**WHAT YOU HAVE TO DO:** What is needed is an exact copy of all the entries.

**RECORDED DATA:**
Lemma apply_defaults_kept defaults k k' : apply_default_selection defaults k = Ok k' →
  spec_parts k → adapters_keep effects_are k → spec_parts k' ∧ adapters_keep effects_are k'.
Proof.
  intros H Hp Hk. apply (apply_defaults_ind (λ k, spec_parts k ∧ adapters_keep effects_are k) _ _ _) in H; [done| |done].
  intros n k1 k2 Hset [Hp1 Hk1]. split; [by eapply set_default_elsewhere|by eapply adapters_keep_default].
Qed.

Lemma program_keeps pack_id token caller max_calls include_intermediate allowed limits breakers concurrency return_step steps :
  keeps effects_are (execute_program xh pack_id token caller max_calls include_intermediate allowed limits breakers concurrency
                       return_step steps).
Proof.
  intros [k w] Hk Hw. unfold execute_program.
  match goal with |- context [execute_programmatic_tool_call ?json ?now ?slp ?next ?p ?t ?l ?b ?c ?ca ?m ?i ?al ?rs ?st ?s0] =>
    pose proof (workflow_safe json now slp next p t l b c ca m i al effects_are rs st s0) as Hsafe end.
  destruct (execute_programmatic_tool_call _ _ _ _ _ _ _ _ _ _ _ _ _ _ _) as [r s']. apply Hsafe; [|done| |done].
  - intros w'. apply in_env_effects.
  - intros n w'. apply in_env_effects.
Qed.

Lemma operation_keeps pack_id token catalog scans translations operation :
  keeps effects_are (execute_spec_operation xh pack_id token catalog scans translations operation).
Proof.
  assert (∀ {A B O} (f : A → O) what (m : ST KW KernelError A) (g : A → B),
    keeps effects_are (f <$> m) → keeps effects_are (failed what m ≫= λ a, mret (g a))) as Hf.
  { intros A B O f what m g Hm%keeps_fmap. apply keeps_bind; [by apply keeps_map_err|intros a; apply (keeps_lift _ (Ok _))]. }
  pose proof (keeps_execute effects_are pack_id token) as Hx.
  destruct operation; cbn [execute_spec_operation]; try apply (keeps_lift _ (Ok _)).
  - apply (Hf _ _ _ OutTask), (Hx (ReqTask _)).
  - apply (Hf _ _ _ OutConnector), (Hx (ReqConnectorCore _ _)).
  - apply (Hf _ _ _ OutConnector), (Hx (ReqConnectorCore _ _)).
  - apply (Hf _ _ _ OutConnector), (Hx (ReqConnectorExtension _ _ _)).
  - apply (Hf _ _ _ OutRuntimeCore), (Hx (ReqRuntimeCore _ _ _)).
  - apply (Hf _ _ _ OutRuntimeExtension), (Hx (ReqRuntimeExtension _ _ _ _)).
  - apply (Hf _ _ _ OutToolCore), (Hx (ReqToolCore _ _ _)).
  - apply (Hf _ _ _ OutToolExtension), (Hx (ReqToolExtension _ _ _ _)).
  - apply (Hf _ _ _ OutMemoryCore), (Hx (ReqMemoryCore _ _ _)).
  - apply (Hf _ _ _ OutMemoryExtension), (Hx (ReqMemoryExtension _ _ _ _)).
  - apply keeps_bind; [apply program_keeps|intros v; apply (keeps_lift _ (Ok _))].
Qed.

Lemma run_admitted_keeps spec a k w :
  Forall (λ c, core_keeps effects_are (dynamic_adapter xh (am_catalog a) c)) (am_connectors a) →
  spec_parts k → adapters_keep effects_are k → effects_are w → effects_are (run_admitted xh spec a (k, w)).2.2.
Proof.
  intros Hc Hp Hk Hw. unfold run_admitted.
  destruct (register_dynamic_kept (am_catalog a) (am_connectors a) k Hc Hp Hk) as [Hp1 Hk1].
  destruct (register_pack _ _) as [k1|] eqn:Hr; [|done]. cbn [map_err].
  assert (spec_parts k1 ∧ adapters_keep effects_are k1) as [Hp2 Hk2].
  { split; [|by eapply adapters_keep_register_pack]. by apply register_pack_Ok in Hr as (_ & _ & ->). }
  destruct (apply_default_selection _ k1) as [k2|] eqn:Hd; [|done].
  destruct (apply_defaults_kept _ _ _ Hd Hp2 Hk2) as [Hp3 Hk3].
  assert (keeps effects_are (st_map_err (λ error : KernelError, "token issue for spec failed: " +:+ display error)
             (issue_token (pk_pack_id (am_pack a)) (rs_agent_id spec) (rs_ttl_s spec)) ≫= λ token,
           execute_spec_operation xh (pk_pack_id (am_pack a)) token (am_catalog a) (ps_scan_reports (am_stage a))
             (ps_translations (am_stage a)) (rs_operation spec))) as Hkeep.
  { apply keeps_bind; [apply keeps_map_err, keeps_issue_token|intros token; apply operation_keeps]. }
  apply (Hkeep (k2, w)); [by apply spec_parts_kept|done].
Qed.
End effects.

**EXERCISE ANSWER:**
Lemma apply_defaults_kept defaults k k' : apply_default_selection defaults k = Ok k' →
  spec_parts k → adapters_keep effects_are k → spec_parts k' ∧ adapters_keep effects_are k'.
Proof.
  intros H Hp Hk. apply (apply_defaults_ind (λ k, spec_parts k ∧ adapters_keep effects_are k) _ _ _) in H; [done| |done].
  intros n k1 k2 Hset [Hp1 Hk1]. split; [by eapply set_default_elsewhere|by eapply adapters_keep_default].
Qed.

Lemma program_keeps pack_id token caller max_calls include_intermediate allowed limits breakers concurrency return_step steps :
  keeps effects_are (execute_program xh pack_id token caller max_calls include_intermediate allowed limits breakers concurrency
                       return_step steps).
Proof.
  intros [k w] Hk Hw. unfold execute_program.
  match goal with |- context [execute_programmatic_tool_call ?json ?now ?slp ?next ?p ?t ?l ?b ?c ?ca ?m ?i ?al ?rs ?st ?s0] =>
    pose proof (workflow_safe json now slp next p t l b c ca m i al effects_are rs st s0) as Hsafe end.
  destruct (execute_programmatic_tool_call _ _ _ _ _ _ _ _ _ _ _ _ _ _ _) as [r s']. apply Hsafe; [|done| |done].
  - intros w'. apply in_env_effects.
  - intros n w'. apply in_env_effects.
Qed.

Lemma operation_keeps pack_id token catalog scans translations operation :
  keeps effects_are (execute_spec_operation xh pack_id token catalog scans translations operation).
Proof.
  assert (∀ {A B O} (f : A → O) what (m : ST KW KernelError A) (g : A → B),
    keeps effects_are (f <$> m) → keeps effects_are (failed what m ≫= λ a, mret (g a))) as Hf.
  { intros A B O f what m g Hm%keeps_fmap. apply keeps_bind; [by apply keeps_map_err|intros a; apply (keeps_lift _ (Ok _))]. }
  pose proof (keeps_execute effects_are pack_id token) as Hx.
  destruct operation; cbn [execute_spec_operation]; try apply (keeps_lift _ (Ok _)).
  - apply (Hf _ _ _ OutTask), (Hx (ReqTask _)).
  - apply (Hf _ _ _ OutConnector), (Hx (ReqConnectorCore _ _)).
  - apply (Hf _ _ _ OutConnector), (Hx (ReqConnectorCore _ _)).
  - apply (Hf _ _ _ OutConnector), (Hx (ReqConnectorExtension _ _ _)).
  - apply (Hf _ _ _ OutRuntimeCore), (Hx (ReqRuntimeCore _ _ _)).
  - apply (Hf _ _ _ OutRuntimeExtension), (Hx (ReqRuntimeExtension _ _ _ _)).
  - apply (Hf _ _ _ OutToolCore), (Hx (ReqToolCore _ _ _)).
  - apply (Hf _ _ _ OutToolExtension), (Hx (ReqToolExtension _ _ _ _)).
  - apply (Hf _ _ _ OutMemoryCore), (Hx (ReqMemoryCore _ _ _)).
  - apply (Hf _ _ _ OutMemoryExtension), (Hx (ReqMemoryExtension _ _ _ _)).
  - apply keeps_bind; [apply program_keeps|intros v; apply (keeps_lift _ (Ok _))].
Qed.

Lemma run_admitted_keeps spec a k w :
  Forall (λ c, core_keeps effects_are (dynamic_adapter xh (am_catalog a) c)) (am_connectors a) →
  spec_parts k → adapters_keep effects_are k → effects_are w → effects_are (run_admitted xh spec a (k, w)).2.2.
Proof.
  intros Hc Hp Hk Hw. unfold run_admitted.
  destruct (register_dynamic_kept (am_catalog a) (am_connectors a) k Hc Hp Hk) as [Hp1 Hk1].
  destruct (register_pack _ _) as [k1|] eqn:Hr; [|done]. cbn [map_err].
  assert (spec_parts k1 ∧ adapters_keep effects_are k1) as [Hp2 Hk2].
  { split; [|by eapply adapters_keep_register_pack]. by apply register_pack_Ok in Hr as (_ & _ & ->). }
  destruct (apply_default_selection _ k1) as [k2|] eqn:Hd; [|done].
  destruct (apply_defaults_kept _ _ _ Hd Hp2 Hk2) as [Hp3 Hk3].
  assert (keeps effects_are (st_map_err (λ error : KernelError, "token issue for spec failed: " +:+ display error)
             (issue_token (pk_pack_id (am_pack a)) (rs_agent_id spec) (rs_ttl_s spec)) ≫= λ token,
           execute_spec_operation xh (pk_pack_id (am_pack a)) token (am_catalog a) (ps_scan_reports (am_stage a))
             (ps_translations (am_stage a)) (rs_operation spec))) as Hkeep.
  { apply keeps_bind; [apply keeps_map_err, keeps_issue_token|intros token; apply operation_keeps]. }
  apply (Hkeep (k2, w)); [by apply spec_parts_kept|done].
Qed.
End effects.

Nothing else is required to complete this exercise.